Bolla – Pajtim Statovci
Set in Kosovo during the Balkan Wars and their uneasy aftermath, “Bolla” is a taut, mournful novel about the irreconcilable distance between who we are and who the world allows us to be.
At its center is Arsim, an Albanian graduate student in Pristina in 1995, newly married and anxiously performing straight respectability when he meets Milos, a Serbian medical student. Their brief affair is driven more by urgency than tenderness — there’s no romance here, only raw hunger and the oppressive knowledge that it cannot last. When war erupts, their lives splinter: Arsim flees with his wife and young child, while Milos, abandoned, enlists and descends into mental and physical collapse.
Years later, Arsim returns to Kosovo — deported after a prison sentence involving a minor he met online — and begins retracing his past. What follows is a slow, fractured search for answers — about himself and about Milos — that culminates in a final reunion. It avoids cliché and instead offers something far more unsettling: the realization that some damage is permanent.
The novel alternates between Arsim’s first-person recollections and a hazier, possibly imagined narrative from Milos, told from inside an institution. These later sections drift between memory, dream and delusion, further destabilizing the novel’s sense of time and truth. It’s a technique reminiscent of “In Memoriam” or “Swimming in the Dark,” but Pajtim Statovci is less interested in catharsis than in decay: how a secret, once buried, festers.
The prose, deftly translated from Finnish by David Hackston, is spare but sharp. Statovci’s writing often feels like it’s holding its breath. There are echoes of the doomed lovers of “Giovanni’s Room” and “Maurice,” but “Bolla” resists their intimacy.
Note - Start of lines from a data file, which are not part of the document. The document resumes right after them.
Lemma X21_leaderboard_cards_witness :
  let val := fun n : string =>
               if decide (n = "ARIMA") then float_of_Z 2 else float_of_Z 1 in
  let results_of := fun n : string =>
                      Some ({[ "mae" := Some (val n) ]} : Metrics) in
  let mae := value_or (("", {| mc_name := ""; mc_function := fun _ _ => Ok S754_nan;
                               lower_is_better := true; description := "" |}))
               (first_item AVAILABLE_METRICS) in
  let selected := ["ARIMA"; "PROPHET"] in
  exists best,
    UI.render_metric_leaderboard mae.1 mae.2
      ((fun n => (n, results_of n)) <$> selected) selected []
    = (UI.Done tt,
       [UI.st_write "#### MAE"; UI.st_caption (description mae.2);
        UI.st_columns 2]
       ++ (leaderboard_card mae.2 val best <$> selected)).
Proof.
  intros val results_of mae selected.
  destruct (X21_leaderboard_cards mae.1 mae.2 results_of val selected)
    as (pre & best & post & _ & _ & _ & Hrun).
  - done.
  - intros n Hn. eexists. split; [reflexivity|]. split.
    + apply lookup_singleton_eq.
    + unfold val. by destruct (decide (n = "ARIMA")).
  - exists best. apply (Hrun []).
Defined.

Lemma X22_tab_needs_two_models_witness :
  UI.render_comparison_tab (linear 10) id (session initial_app) []
  = (UI.Done tt,
     [UI.st_info (UI.info_sign
                  +:+ " Train at least one model to see comparisons.")]).
Proof.
  apply (X22_tab_needs_two_models (linear 10) id (session initial_app) []).
  apply Nat.ltb_lt. vm_compute. reflexivity.
Defined.

Lemma X23_tab_renders_completely_witness :
  let data := linear 10 in
  let loaded := {| session := AppState.set_data (Some data) (session initial_app);
                   cache := cache initial_app |} in
  let app := on_train "PROPHET" ProphetForecaster data 80 3 ∅
               (on_train "ARIMA" ARIMAForecaster data 80 3 ∅ loaded) in
  (UI.render_comparison_tab data id (session app) []).1 = UI.Done tt.
Proof.
  intros data loaded app.
  remember (session app) as s0 eqn:Hs. vm_compute in Hs. subst s0.
  match goal with
  | |- context [UI.render_comparison_tab _ _ ?t _] => set (s := t)
  end.
  pose (metric_of := fun (key n : string) =>
          default (float_of_Z 0)
            (mjoin (AppState.r_metrics (AppState.get_model_results n s)
                    ≫= (fun m : Metrics => m !! key)))).
  assert (trained_names s = ["ARIMA"; "PROPHET"]) as Hnames
    by (vm_compute; reflexivity).
  destruct (X23_tab_renders_completely data id s 80
              (metric_of "mae") (metric_of "rmse") [])
    as (c1 & c2 & b1 & b2 & fig & t1 & t2 & _ & _ & _ & _ & _ & _ & _ & Hrun).
  - vm_compute. discriminate.
  - rewrite Hnames. simpl. lia.
  - lia.
  - intros n. rewrite Hnames.
    intros [->|[->|[]%elem_of_nil]%elem_of_cons]%elem_of_cons;
      vm_compute; reflexivity.
  - unfold id. by rewrite Hnames.
  - intros n. unfold id. rewrite Hnames.
    intros [->|[->|[]%elem_of_nil]%elem_of_cons]%elem_of_cons.
    + exists (default ∅ (AppState.r_metrics
                           (AppState.get_model_results "ARIMA" s))).
      split_and!; vm_compute; reflexivity.
    + exists (default ∅ (AppState.r_metrics
                           (AppState.get_model_results "PROPHET" s))).
      split_and!; vm_compute; reflexivity.
  - by rewrite Hrun.
Defined.
Lemma validate_config_ok (config : yaml) (path : string) (s s' : state) :
  _validate_config config path s = (Ok tt, s') ->
  config_ok config /\ exists w, s' = add_warnings w s.
Proof.
  intros H. split.
  - destruct config as [ | | | | |items]; try discriminate.
    exists items. split; [reflexivity|]. intros v Hin.
    cbn [_validate_config] in H.
    destruct (for_each_ok_inv _ _ _ _ H _ Hin) as (s1 & s2 & Hv).
    cbn in Hv. destruct v as [ | | | | |exts]; try discriminate.
    exists exts. split; [reflexivity|]. apply List.Forall_forall.
    intros [ext gen] Hext.
    destruct (for_each_ok_inv _ _ _ _ Hv _ Hext) as (s3 & s4 & He).
    apply bind_ok_inv in He as ([] & s5 & Hin' & Hg).
    split.
    + cbn [fst]. intros ->. discriminate.
    + cbn [snd]. destruct gen as [ | | |c| | ]; auto;
        try (destruct (validate_generator_sound _ _ _ _ _ Hg) as [[? ?]|?];
             [discriminate | auto]).
      cbn [is_none is_generated] in Hg.
      destruct (String.eqb_spec c "generated") as [->|_]; [auto|].
      destruct (validate_generator_sound _ _ _ _ _ Hg) as [[? ?]|?];
        [discriminate | auto].
  - destruct (quiet_validate_config config path) as (r & w & Hr).
    rewrite Hr in H. injection H as _ <-. eauto.
Qed.

(** a config that passed [_validate_config] is a dictionary whose
    [extensions] never name [in] and hold null, ["generated"] or a valid
    chain only; the check leaves the state as it is but for warnings *)
Theorem validate_config_sound (config : yaml) (path : string) (s s' : state) :
  _validate_config config path s = (Ok tt, s') ->
  config_ok config /\ exists w, s' = add_warnings w s.
Proof. apply validate_config_ok. Qed.

Lemma validate_config_sound_witness :
  config_ok (YDict [("extensions", YDict [("ans", YStr "sol"); ("png", YNull);
                                          ("hint", YStr "generated")]);
                    ("unknown", YInt 1)])
  /\ exists w, add_warnings ["unknown"] (Sample.start "/" Sample.files)
               = add_warnings w (Sample.start "/" Sample.files).
Proof.
  apply (validate_config_sound
           (YDict [("extensions", YDict [("ans", YStr "sol"); ("png", YNull);
                                         ("hint", YStr "generated")]);
                   ("unknown", YInt 1)])
           "/p/data" (Sample.start "/" Sample.files)).
  reflexivity.
Defined.

Lemma walk_items_sound
      (handler : GeneratedKind -> string -> yaml -> pydict -> M unit)
      (post : option (pydict -> string -> pydict -> M unit)) (l : pydict) :
  Forall (fun kv =>
            forall path cfg s s',
              _walk_group handler post (snd kv) path cfg s = (Ok tt, s') ->
              well_formed (snd kv)) l ->
  forall path cfg s s',
    walk_items handler post (_walk_group handler post) path cfg l s = (Ok tt, s') ->
    entries_ok well_formed l.
Proof.
  induction 1 as [|[key value] l Hv _ IH]; intros path cfg s s' H; [exact I|].
  cbn [walk_items] in H. apply bind_ok_inv in H as ([] & s1 & He & Hrest).
  cbn [entries_ok]. split; [|eapply IH; exact Hrest].
  clear Hrest IH. unfold error in He.
  destruct (String.eqb_spec key "") as [->|Hne]; [discriminate|].
  destruct (String.eqb_spec key "config") as [->|Hnc]; [now left|].
  destruct (key_regex_match key) eqn:Hre; cbn [negb] in He; [|discriminate].
  right. split; [exact Hne|]. split; [reflexivity|].
  destruct (String.eqb key "testdata.yaml").
  - apply bind_ok_inv in He as ([] & s2 & Ht & _).
    destruct value; try discriminate. eauto.
  - destruct value;
      try (apply bind_ok_inv in He as ([] & s2 & Hg & _);
           destruct (validate_generator_sound _ _ _ _ _ Hg) as [[? _]|?]; auto).
    cbn [snd] in Hv. eapply Hv, He.
Qed.

(** A manifest that [_walk] goes through without an exception, with
    whatever callbacks, is well formed: all that the walk validates holds
    of every scope and entry of it. *)
Theorem walk_group_sound
        (handler : GeneratedKind -> string -> yaml -> pydict -> M unit)
        (post : option (pydict -> string -> pydict -> M unit))
        (m : yaml) (path : string) (cfg : pydict) (s s' : state) :
  _walk_group handler post m path cfg s = (Ok tt, s') -> well_formed m.
Proof.
  revert path cfg s s'.
  induction m as [ |b|n|str|l IHl|items IH] using yaml_nested_ind;
    intros path cfg s s' H; try discriminate.
  cbn [_walk_group] in H.
  apply bind_ok_inv in H as ([] & s1 & Hc & H).
  apply bind_ok_inv in H as (config & s2 & Hm & H).
  apply bind_ok_inv in H as ([] & s3 & Hi & _).
  cbn [well_formed]. split.
  - eapply validate_config_ok, Hc.
  - eapply walk_items_sound; [exact IH | exact Hi].
Qed.

Lemma walk_group_sound_witness :
  well_formed (YDict [("config", YDict [("extensions", YDict [("ans", YStr "sol")])]);
                      ("sample", YDict [("1.in", YStr "gen 1"); ("2.in", YNull)]);
                      ("testdata.yaml", YDict [("grading", YStr "custom")])]).
Proof.
  apply (walk_group_sound no_handler None _ "/p/data" _DEFAULT_CONFIG
                          (Sample.start "/" Sample.files)
                          (Sample.start "/" Sample.files)).
  reflexivity.
Defined.

(** ** Keys and paths *)

Lemma rev_cons (x : ascii) (a : string) :
  String.rev (String x a) = String.rev a ++ String x "".
Proof.
  change (String.rev (String x a)) with (String.rev_app a (String x "")).
  apply rev_app_spec.
Qed.

Lemma rev_app_distr (a b : string) :
  String.rev (a ++ b) = String.rev b ++ String.rev a.
Proof.
  induction a as [|x a IH].
  - change ("" ++ b) with b. change (String.rev "") with "".
    now rewrite str_app_nil_r.
  - rewrite str_app_cons, !rev_cons, IH, str_app_assoc. reflexivity.
Qed.

Lemma rev_involutive (a : string) : String.rev (String.rev a) = a.
Proof.
  induction a as [|x a IH]; [reflexivity|].
  rewrite rev_cons, rev_app_distr, IH. reflexivity.
Qed.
It reads instead as an elegy – for lost lives, unrealized futures and the suffocating grip of shame.
The novel is steeped in toxic masculinity and internalized homophobia, and while this can verge on thematic repetition, that exhaustion is part of the point. These men cannot imagine another future because the world has never allowed them one.
The mythical serpent from which the novel takes its title — the bolla, which sleeps all year and wakes once to devour what it sees — floats through the narrative as a symbol of both love and destruction. But the metaphor feels thin, underdeveloped and strangely disconnected from the novel’s emotional core.
If the novel has a central tension, it’s between internal and external violence: the war that consumes a country, and the quieter, more insidious war that shame wages on the self. Milos, in Arsim’s absence, is destroyed by the former; Arsim, by the latter. Both are, in different ways, unmoored.
Arsim is not a hero; he is often cruel, selfish and painfully aware of his own failings. His final act — rescuing Milos from an institution only to abandon him again days later — is devastating not because it is surprising, but because it is inevitable. Love, in “Bolla,” is not healing. It is another wound.
The audiobook is a great way to get through the darkness. Tyler Kent handles Arsim’s voice with careful detachment, while Michael Crouch, in the more fractured Milos sections, brings his signature ability to embody the disaffected and unraveling. Together, they sustain the novel’s melancholic tone, though Crouch, as always, is particularly haunting.
For readers of queer fiction, this will feel thematically familiar. What sets it apart is its setting: the war, the displacement, the political and personal disintegration of post-Yugoslav life. Still, the emotional terrain has been well-worn, and the novel sometimes struggles to escape the weight of its own bleakness.
“Bolla” isn’t a book you’ll want to live in for long. It offers no comfort, no catharsis, only the slow, painful truth that repression — personal or political — rarely leaves survivors.
Rating (story): 4/5 stars
Rating (narration): 4/5 stars
Format: Audiobook (library loan)
Dates read: April 29 – April 30, 2025
Multi-tasking: Okay. This is a character-driven novel that shifts between timelines and narrators, and its overwhelming sadness can make it easy to disengage. I recommend taking it in small doses and pairing it with tasks that let you stay focused.